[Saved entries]
BEGIN

(* ===== verification/Ipnet.v ===== *)
(** * Addresses and prefixes

    [std::net::IpAddr] with the predicates the program uses, the data of
    [ipnet::IpNet], and the interface of the [ipnet] crate: its operations are
    parameters ([IpNetOps]), its documented behaviour a class of laws
    ([IpNetLaws]), and [ipnet_ref] is one implementation that satisfies them. *)

From Stdlib Require Import Ascii.
From S2P Require Import Prelude Ordered.

(** ** [std::net::IpAddr] *)

Inductive IpAddr : Type :=
| V4 (a : Z)
| V6 (a : Z).

#[export] Instance IpAddr_eq_dec : EqDecision IpAddr.
Proof. solve_decision. Defined.

#[export] Instance IpAddr_countable : Countable IpAddr.
Proof.
  refine (inj_countable' (λ ip, match ip with V4 a => inl a | V6 a => inr a end)
    (λ s : Z + Z, match s with inl a => V4 a | inr a => V6 a end) _).
  by intros [].
Defined.

Definition wf_addr (ip : IpAddr) : Prop :=
  match ip with V4 a => u_range 32 a | V6 a => u_range 128 a end.

Definition ip_is_ipv4 (ip : IpAddr) : bool := match ip with V4 _ => true | V6 _ => false end.
Definition ip_width (ip : IpAddr) : Z := match ip with V4 _ => 32 | V6 _ => 128 end.
Definition ip_bits (ip : IpAddr) : Z := match ip with V4 a => a | V6 a => a end.

Definition ip_is_loopback (ip : IpAddr) : bool :=
  match ip with V4 a => a / 2 ^ 24 =? 127 | V6 a => a =? 1 end.
Definition ip_is_unspecified (ip : IpAddr) : bool := ip_bits ip =? 0.
Definition ip_is_multicast (ip : IpAddr) : bool :=
  match ip with V4 a => a / 2 ^ 28 =? 14 | V6 a => a / 2 ^ 120 =? 255 end.
Definition ip_is_broadcast (ip : IpAddr) : bool :=
  match ip with V4 a => a =? u32_max | V6 _ => false end.

(** ** [ipnet::IpNet] *)

Inductive IpNet : Type :=
| Net4 (addr len : Z)
| Net6 (addr len : Z).

#[export] Instance IpNet_eq_dec : EqDecision IpNet.
Proof. solve_decision. Defined.

#[export] Instance IpNet_countable : Countable IpNet.
Proof.
  refine (inj_countable'
    (λ n, match n with Net4 a l => inl (a, l) | Net6 a l => inr (a, l) end)
    (λ s : (Z * Z) + (Z * Z), match s with inl (a, l) => Net4 a l | inr (a, l) => Net6 a l end) _).
  by intros [].
Defined.

Definition net_addr (n : IpNet) : IpAddr := match n with Net4 a _ => V4 a | Net6 a _ => V6 a end.
Definition net_prefix_len (n : IpNet) : Z := match n with Net4 _ l => l | Net6 _ l => l end.
Definition net_width (n : IpNet) : Z := ip_width (net_addr n).
Definition same_family (a b : IpAddr) : bool := Bool.eqb (ip_is_ipv4 a) (ip_is_ipv4 b).

(** What [Ipv4Net::new] and [Ipv6Net::new] accept. *)
Definition wf_net (n : IpNet) : Prop := wf_addr (net_addr n) ∧ 0 ≤ net_prefix_len n ≤ net_width n.

(** The derived orders: the IPv4 variant first, then field by field. *)
#[export] Instance OrdKey_IpAddr : OrdKey IpAddr :=
  ord_by (λ ip, match ip with V4 a => (0, a) | V6 a => (1, a) end) ltac:(by intros [] [] [=]; subst).

#[export] Instance OrdKey_IpNet : OrdKey IpNet :=
  ord_by (λ n, match n with Net4 a l => (0, (a, l)) | Net6 a l => (1, (a, l)) end) ltac:(by intros [] [] [=]; subst).

(** The block number of an address at a prefix length. *)
Definition block (w len a : Z) : Z := a / 2 ^ (w - len).

Definition set_addr (n : IpNet) (a : Z) : IpNet :=
  match n with Net4 _ l => Net4 a l | Net6 _ l => Net6 a l end.

(** The host prefix of an address: /32 or /128. *)
Definition host_net (ip : IpAddr) : IpNet := match ip with V4 a => Net4 a 32 | V6 a => Net6 a 128 end.

Class IpNetOps := {
  net_contains : IpNet → IpAddr → bool;
  net_contains_net : IpNet → IpNet → bool;
  net_trunc : IpNet → IpNet;
  net_network : IpNet → IpAddr;
  net_broadcast : IpNet → IpAddr;
  net_to_string : IpNet → string;
  net_parse : string → option IpNet;
}.

Definition mask_low (w len a : Z) : Z := block w len a * 2 ^ (w - len).

Class IpNetLaws (O : IpNetOps) : Prop := {
  net_contains_spec n ip : wf_net n → wf_addr ip →
    net_contains n ip = true ↔
    same_family (net_addr n) ip = true ∧
    block (net_width n) (net_prefix_len n) (ip_bits (net_addr n)) =
    block (net_width n) (net_prefix_len n) (ip_bits ip);
  net_contains_net_spec n m : wf_net n → wf_net m →
    net_contains_net n m = true ↔
    same_family (net_addr n) (net_addr m) = true ∧ net_prefix_len n ≤ net_prefix_len m ∧
    block (net_width n) (net_prefix_len n) (ip_bits (net_addr n)) =
    block (net_width n) (net_prefix_len n) (ip_bits (net_addr m));
  net_trunc_spec n : wf_net n →
    net_trunc n = set_addr n (mask_low (net_width n) (net_prefix_len n) (ip_bits (net_addr n)));
  net_trunc_twice n : net_trunc (net_trunc n) = net_trunc n;
  net_network_spec n : wf_net n → net_network n = net_addr (net_trunc n);
  net_broadcast_spec n : wf_net n →
    net_broadcast n = net_addr (set_addr n
      (mask_low (net_width n) (net_prefix_len n) (ip_bits (net_addr n)) + 2 ^ (net_width n - net_prefix_len n) - 1));
  net_parse_to_string n : net_parse (net_to_string n) = Some n;
}.

(** ** A reference implementation *)

Fixpoint pos_bits (p : positive) : string :=
  match p with xH => EmptyString | xO q => String "0"%char (pos_bits q) | xI q => String "1"%char (pos_bits q) end.

Fixpoint bits_pos (s : string) : positive :=
  match s with
  | EmptyString => xH
  | String c s' => if Ascii.eqb c "0"%char then xO (bits_pos s') else xI (bits_pos s')
  end.

Lemma bits_pos_bits p : bits_pos (pos_bits p) = p.
Proof. induction p; cbn; by f_equal. Qed.

#[export] Instance ipnet_ref : IpNetOps := {|
  net_contains n ip :=
    same_family (net_addr n) ip &&
    (block (net_width n) (net_prefix_len n) (ip_bits (net_addr n)) =?
     block (net_width n) (net_prefix_len n) (ip_bits ip));
  net_contains_net n m :=
    same_family (net_addr n) (net_addr m) && (net_prefix_len n <=? net_prefix_len m) &&
    (block (net_width n) (net_prefix_len n) (ip_bits (net_addr n)) =?
     block (net_width n) (net_prefix_len n) (ip_bits (net_addr m)));
  net_trunc n := set_addr n (mask_low (net_width n) (net_prefix_len n) (ip_bits (net_addr n)));
  net_network n :=
    net_addr (set_addr n (mask_low (net_width n) (net_prefix_len n) (ip_bits (net_addr n))));
  net_broadcast n := net_addr (set_addr n
      (mask_low (net_width n) (net_prefix_len n) (ip_bits (net_addr n)) + 2 ^ (net_width n - net_prefix_len n) - 1));
  net_to_string n := pos_bits (encode n);
  net_parse s := decode (bits_pos s);
|}.

#[export] Instance ipnet_ref_laws : IpNetLaws ipnet_ref.
Proof.
  constructor; cbn; try done.
  - intros n ip _ _. by rewrite andb_true_iff, Z.eqb_eq.
  - intros n m _ _. rewrite !andb_true_iff, Z.leb_le, Z.eqb_eq. tauto.
  - intros n. assert (∀ w len a, mask_low w len (mask_low w len a) = mask_low w len a) as Hm.
    { intros w len a. unfold mask_low, block. destruct (decide (2 ^ (w - len) = 0)) as [->|]; [lia|]. by rewrite Z.div_mul. }
    destruct n as [a l|a l]; unfold net_width; cbn; by rewrite Hm.
  - intros n. by rewrite bits_pos_bits, decode_encode.
Qed.

(** ** Consequences of the laws *)

Section laws.
Context `{O : IpNetOps, !IpNetLaws O}.

Lemma net_to_string_inj n m : net_to_string n = net_to_string m → n = m.
Proof.
  intros He. apply (f_equal net_parse) in He. rewrite !net_parse_to_string in He. congruence.
Qed.

Lemma wf_net_len n : wf_net n → 0 ≤ net_prefix_len n ≤ net_width n.
Proof. by intros [_ ?]. Qed.

Lemma mask_low_block w len a : 0 ≤ len ≤ w → block w len (mask_low w len a) = block w len a.
Proof. intros. unfold mask_low, block. apply Z.div_mul. apply Z.pow_nonzero; lia. Qed.

Lemma mask_low_range w len a : 0 ≤ len ≤ w → u_range w a → u_range w (mask_low w len a).
Proof.
  unfold u_range, mask_low, block. intros Hl Ha.
  assert (0 < 2 ^ (w - len)) by (apply Z.pow_pos_nonneg; lia).
  pose proof (Z.mul_div_le a (2 ^ (w - len))). pose proof (Z.div_pos a (2 ^ (w - len))). nia.
Qed.

Lemma trunc_len n : wf_net n → net_prefix_len (net_trunc n) = net_prefix_len n.
Proof. intros Hw. rewrite net_trunc_spec by done. by destruct n. Qed.

Lemma trunc_wf n : wf_net n → wf_net (net_trunc n).
Proof.
  intros Hw. rewrite net_trunc_spec by done. destruct Hw as [Ha Hl].
  destruct n as [a l|a l]; cbn in *; (split; cbn; [by apply mask_low_range|done]).
Qed.

Lemma trunc_idemp n : wf_net n → net_trunc (net_trunc n) = net_trunc n.
Proof.
  intros Hw. rewrite (net_trunc_spec (net_trunc n)) by by apply trunc_wf.
  rewrite net_trunc_spec by done. destruct Hw as [_ Hl].
  destruct n as [a l|a l]; unfold net_width in *; cbn in *; f_equal;
    unfold mask_low at 1; by rewrite mask_low_block.
Qed.

Lemma contains_trunc n ip : wf_net n → wf_addr ip → net_contains (net_trunc n) ip = net_contains n ip.
Proof.
  intros Hw Hi. apply eq_true_iff_eq.
  rewrite !net_contains_spec by auto using trunc_wf. rewrite net_trunc_spec by done.
  destruct Hw as [_ Hl]. destruct n as [a l|a l]; unfold net_width in *; cbn in *;
    by rewrite mask_low_block.
Qed.

Lemma wf_host_net ip : wf_addr ip → wf_net (host_net ip).
Proof. by destruct ip; intros; (split; [done|unfold net_width; cbn; lia]). Qed.

Lemma contains_host_net n ip : wf_net n → wf_addr ip → net_contains_net n (host_net ip) = net_contains n ip.
Proof.
  intros Hw Hi. apply eq_true_iff_eq.
  rewrite net_contains_spec, net_contains_net_spec by auto using wf_host_net.
  pose proof (wf_net_len n Hw). destruct n, ip; unfold net_width in *; cbn in *; intuition (done || lia).
Qed.

Lemma block_coarser w l1 l2 a : 0 ≤ l1 ≤ l2 → l2 ≤ w → block w l1 a = block w l2 a / 2 ^ (l2 - l1).
Proof.
  intros H1 H2. unfold block. rewrite Z.div_div by (try apply Z.pow_nonzero; try apply Z.pow_pos_nonneg; lia). rewrite <- Z.pow_add_r by lia. do 2 f_equal. lia.
Qed.

(** Of two prefixes that share an address the longer lies in the shorter. *)
Lemma contains_nested n m ip : wf_net n → wf_net m → wf_addr ip → net_contains n ip = true → net_contains m ip = true →
  net_prefix_len n ≤ net_prefix_len m → net_contains_net n m = true.
Proof.
  intros Hn Hm Hi [Fn Bn]%net_contains_spec [Fm Bm]%net_contains_spec Hl; [|done..]. apply net_contains_net_spec; [done..|].
  pose proof (wf_net_len _ Hn). pose proof (wf_net_len _ Hm).
  assert (net_width m = net_width n) as Hw.
  { clear -Fn Fm. unfold net_width, same_family in *. by destruct (net_addr n), (net_addr m), ip. }
  split; [|split; [done|]].
  - clear -Fn Fm. unfold same_family in *. by destruct (net_addr n), (net_addr m), ip.
  - rewrite Bn, (block_coarser (net_width n) (net_prefix_len n) (net_prefix_len m) (ip_bits ip)) by lia.
    rewrite (block_coarser (net_width n) (net_prefix_len n) (net_prefix_len m) (ip_bits (net_addr m))) by lia.
    rewrite Hw in Bm. by rewrite Bm.
Qed.

Lemma contains_network n m : wf_net n → wf_net m → net_contains_net n m = true → net_contains n (net_network m) = true.
Proof.
  intros Hn Hm (Hf & Hl & Hb)%net_contains_net_spec; [|done..]. rewrite net_network_spec by done. pose proof (trunc_wf m Hm) as [Hw _].
  apply net_contains_spec; [done..|]. pose proof (wf_net_len _ Hm). rewrite net_trunc_spec by done.
  assert (net_width n = net_width m) as E by (clear -Hf; unfold net_width, same_family in *; by destruct (net_addr n), (net_addr m)).
  assert (block (net_width n) (net_prefix_len n) (mask_low (net_width m) (net_prefix_len m) (ip_bits (net_addr m))) =
          block (net_width n) (net_prefix_len n) (ip_bits (net_addr m))) as Hk.
  { pose proof (wf_net_len _ Hn). rewrite !(block_coarser _ (net_prefix_len n) (net_prefix_len m)) by lia. rewrite E. by rewrite mask_low_block by lia. }
  split; [by destruct m|]. rewrite Hb, <- Hk. by destruct m.
Qed.

(** Two prefixes that share an address: one holds the other's network address. *)
Lemma share_network n m ip : wf_net n → wf_net m → wf_addr ip → net_contains n ip = true → net_contains m ip = true →
  net_contains n (net_network m) = true ∨ net_contains m (net_network n) = true.
Proof.
  intros Hn Hm Hi Cn Cm. destruct (Z.le_ge_cases (net_prefix_len n) (net_prefix_len m)); [left|right]; (apply contains_network; [done..|]; by eapply (contains_nested _ _ ip)).
Qed.
End laws.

END

§ **WHAT IS EXPECTED**: The answer is the run of lines above from the line containing "Section laws." through the line containing "destruct Hw as [_ Hl]. destruct", copied exactly and alone.

§ **WRITTEN RESPONSE**:
Section laws.
Context `{O : IpNetOps, !IpNetLaws O}.

Lemma net_to_string_inj n m : net_to_string n = net_to_string m → n = m.
Proof.
  intros He. apply (f_equal net_parse) in He. rewrite !net_parse_to_string in He. congruence.
Qed.

Lemma wf_net_len n : wf_net n → 0 ≤ net_prefix_len n ≤ net_width n.
Proof. by intros [_ ?]. Qed.

Lemma mask_low_block w len a : 0 ≤ len ≤ w → block w len (mask_low w len a) = block w len a.
Proof. intros. unfold mask_low, block. apply Z.div_mul. apply Z.pow_nonzero; lia. Qed.

Lemma mask_low_range w len a : 0 ≤ len ≤ w → u_range w a → u_range w (mask_low w len a).
Proof.
  unfold u_range, mask_low, block. intros Hl Ha.
  assert (0 < 2 ^ (w - len)) by (apply Z.pow_pos_nonneg; lia).
  pose proof (Z.mul_div_le a (2 ^ (w - len))). pose proof (Z.div_pos a (2 ^ (w - len))). nia.
Qed.

Lemma trunc_len n : wf_net n → net_prefix_len (net_trunc n) = net_prefix_len n.
Proof. intros Hw. rewrite net_trunc_spec by done. by destruct n. Qed.

Lemma trunc_wf n : wf_net n → wf_net (net_trunc n).
Proof.
  intros Hw. rewrite net_trunc_spec by done. destruct Hw as [Ha Hl].
  destruct n as [a l|a l]; cbn in *; (split; cbn; [by apply mask_low_range|done]).
Qed.

Lemma trunc_idemp n : wf_net n → net_trunc (net_trunc n) = net_trunc n.
Proof.
  intros Hw. rewrite (net_trunc_spec (net_trunc n)) by by apply trunc_wf.
  rewrite net_trunc_spec by done. destruct Hw as [_ Hl].
  destruct n as [a l|a l]; unfold net_width in *; cbn in *; f_equal;
    unfold mask_low at 1; by rewrite mask_low_block.
Qed.

Lemma contains_trunc n ip : wf_net n → wf_addr ip → net_contains (net_trunc n) ip = net_contains n ip.
Proof.
  intros Hw Hi. apply eq_true_iff_eq.
  rewrite !net_contains_spec by auto using trunc_wf. rewrite net_trunc_spec by done.
  destruct Hw as [_ Hl]. destruct n as [a l|a l]; unfold net_width in *; cbn in *;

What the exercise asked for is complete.